バターズは純粋で騙されやすい性格のため、カートマンの悪辣な計画の都合の良い道具となります。
エピソードにおける役割
カートマンは『サウスパーク』のほとんどのエピソードで重要な役割を果たしています。
彼はしばしば物語の原動力となり、彼の個人的な欲望や偏見がエピソードのプロットを駆動させます。
彼が引き起こす騒動は、しばしば社会的な問題や現代文化に対する風刺となり、視聴者に深い問いかけを投げかけます。
陰謀論やカルト的な教団のリーダーに成り下がったり、有名人や政治家を模倣して騒動を起こしたりと、その行動は予測不能です。
彼の差別的な発言は、しばしばエピソードの核心となり、それに対する周囲の反応や、カートマン自身の(歪んだ)論理展開が描かれます。

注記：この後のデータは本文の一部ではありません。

Lemma disabling_clears_schedule_and_purges_witness :
  appSchedules store0 !! "app-1" = Some "0 0 * * MON" /\
  pendingOf "app-1" (scheduledSnapshots store0) = [pendingX] /\
  snd (SaveSnapshotConfig schedule parseStandard next formatTTL 1000000 "new"
         (Some (saveRequest "1" "0 0 * * MON" false)) store0) = JSON StatusOK saved /\
  appSchedules (fst (SaveSnapshotConfig schedule parseStandard next formatTTL 1000000 "new"
                       (Some (saveRequest "1" "0 0 * * MON" false)) store0)) !! "app-1"
  = Some "" /\
  pendingOf "app-1"
    (scheduledSnapshots (fst (SaveSnapshotConfig schedule parseStandard next formatTTL
                                1000000 "new"
                                (Some (saveRequest "1" "0 0 * * MON" false)) store0))) = [] /\
  (forall o, o <> "app-1" ->
     pendingOf o
       (scheduledSnapshots (fst (SaveSnapshotConfig schedule parseStandard next formatTTL
                                   1000000 "new"
                                   (Some (saveRequest "1" "0 0 * * MON" false)) store0)))
     = pendingOf o (scheduledSnapshots store0)) /\
  snd (SaveInstanceSnapshotConfig schedule parseStandard next formatTTL 1000000 "new"
         (Some (saveInstanceRequest "1" "0 0 * * MON" false)) store0) = JSON StatusOK saved /\
  scheduledInstanceSnapshots
    (fst (SaveInstanceSnapshotConfig schedule parseStandard next formatTTL 1000000 "new"
            (Some (saveInstanceRequest "1" "0 0 * * MON" false)) store0)) = [].
Proof.
  split; [vm_compute; reflexivity|]. split; [vm_compute; reflexivity|].
  destruct (disabling_clears_schedule_and_purges schedule parseStandard next formatTTL)
    as [Happ Hinstance].
  destruct (Happ 1000000 "new" (saveRequest "1" "0 0 * * MON" false) store0
              {| ID := "app-1"; Slug := "sentry"; SnapshotTTL := "168h";
                 SnapshotSchedule := "0 0 * * MON" |} "720h"
              store0_up eq_refl eq_refl eq_refl) as (Hok & Hcleared & Hpurged & Hothers).
  split; [exact Hok|]. split; [exact Hcleared|]. split; [exact Hpurged|].
  split; [exact Hothers|].
  destruct (Hinstance 1000000 "new" (saveInstanceRequest "1" "0 0 * * MON" false) store0
              _ [] "720h" store0_up eq_refl eq_refl eq_refl) as (Hiok & _).
  split; [exact Hiok|]. vm_compute. reflexivity.
Defined.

また、宗教や政治に対する皮肉も得意としており、しばしば極端な思想を披瀝します。
彼は、「I’m not fat, I’m big-boned!」(太ってない、骨太なんだ!)のような、自己正当化のための珍妙な言い訳をすることでも知られています。
まとめ
カートマンは、『サウスパーク』という作品を象徴する、極めて個性的で強烈なキャラクターです。
彼の悪辣さ、偏見、自己中心性は、画面に登場するたびに視聴者に強烈な印象を与えます。
しかし、その一方で、彼の知性、カリスマ性、そして何よりも予測不能な行動は、彼を単なる悪役以上の存在にしています。
カートマンは、現代社会に潜む様々な問題や人間の愚かさを、極端な形で映し出す鏡のような存在であり、だからこそ多くの視聴者に愛され、議論を呼ぶキャラクターであり続けています。
彼の存在なくして、『サウスパーク』の独特なユーモアと風刺は成立しないと言えるでしょう。